● **How to complete this task**
Using the data that follows, return exactly the lines from the one that contains "GnavHamming.v" through the one that contains "Proof. intros s Hs. exact Hs. Qed.", ends included.

----------------

(* ===== verification/_CoqProject ===== *)
-Q . S2P
Prelude.v
Cstring.v
BinString.v
Float64.v
MathConstants.v
GalileoData.v
InavTables.v
InavWords.v
InavReaders.v
FieldLayout.v
InavMessage.v
InavProofs.v
InavFec.v
InavPages.v
ReedSolomonTables.v
ReedSolomon.v
GF256.v
RSAlgebra.v
ReedSolomonProofs.v
ReedSolomonEncode.v
InavRecovery.v
Viterbi.v
ViterbiProofs.v
HasData.v
CnavMessage.v
FnavTables.v
FnavMessage.v
FnavProofs.v
TlmDecoder.v
TlmSync.v
TlmPages.v
TlmTime.v
TlmPolarity.v
HasReceiver.v
HasProofs.v
HasCollection.v
HasFields.v
HasInvariant.v
OsnmaSubframe.v
OsnmaDsm.v
OsnmaDsmProofs.v
OsnmaProcessor.v
OsnmaProcessorProofs.v
GnssSignal.v
ChannelFsm.v
Flowgraph.v
ControlThread.v
FlowgraphProofs.v
ReceiverProofs.v
ReceiverSync.v
ReceiverLive.v
GpsTables.v
GpsMessage.v
GpsTlm.v
GpsParity.v
GpsFrames.v
GpsEncode.v
GpsFields.v
GpsBroadcast.v
GpsReceiver.v
GpsSafety.v
GpsProofs.v
GnavTables.v
GnavMessage.v
GnavTlm.v
FloatBounds.v
GnavTime.v
GnavHamming.v
GnavCode.v
GnavMark.v
GnavReceiver.v
GnavFields.v
GnavBroadcast.v
GnavProofs.v
Lemma hoare_iter {S A} (P : S -> Prop) (l : list A) (f : A -> prog S unit) E :
  (forall a, a ∈ l -> hoare P (f a) (fun _ => P) E) -> hoare P (iter_prog l f) (fun _ => P) E.
Proof.
  intros Hf. induction l as [|a l IH]; [apply (hoare_ret tt (fun _ => P))|]. cbn [iter_prog].
  apply (hoare_bind _ _ _ (fun _ => P)); [apply Hf; left|intros _].
  apply IH. intros b Hb. apply Hf. now right.
Qed.

Lemma run_inv_iter {S A} (P : S -> Prop) (l : list A) (f : A -> prog S unit) :
  (forall a, run_inv P (f a)) -> run_inv P (iter_prog l f).
Proof.
  intros Hf. induction l as [|a l IH]; [apply run_inv_ret|]. cbn [iter_prog].
  apply run_inv_bind; [apply Hf|intros _; exact IH].
Qed.

Lemma run_inv_throw {S A} (P : S -> Prop) (e : exn) : run_inv P (throw (A := A) e).
Proof. intros s Hs. exact Hs. Qed.

#[export] Hint Rewrite @length_vset @length_insert @length_app @length_take
  @length_drop @length_fmap @length_replicate @length_seqZ : cxx.
#[export] Hint Resolve Forall_vset : cxx.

----------------

● **Response for this exercise**
GnavHamming.v
GnavCode.v
GnavMark.v
GnavReceiver.v
GnavFields.v
GnavBroadcast.v
GnavProofs.v
Lemma hoare_iter {S A} (P : S -> Prop) (l : list A) (f : A -> prog S unit) E :
  (forall a, a ∈ l -> hoare P (f a) (fun _ => P) E) -> hoare P (iter_prog l f) (fun _ => P) E.
Proof.
  intros Hf. induction l as [|a l IH]; [apply (hoare_ret tt (fun _ => P))|]. cbn [iter_prog].
  apply (hoare_bind _ _ _ (fun _ => P)); [apply Hf; left|intros _].
  apply IH. intros b Hb. apply Hf. now right.
Qed.

Lemma run_inv_iter {S A} (P : S -> Prop) (l : list A) (f : A -> prog S unit) :
  (forall a, run_inv P (f a)) -> run_inv P (iter_prog l f).
Proof.
  intros Hf. induction l as [|a l IH]; [apply run_inv_ret|]. cbn [iter_prog].
  apply run_inv_bind; [apply Hf|intros _; exact IH].
Qed.

Lemma run_inv_throw {S A} (P : S -> Prop) (e : exn) : run_inv P (throw (A := A) e).
Proof. intros s Hs. exact Hs. Qed.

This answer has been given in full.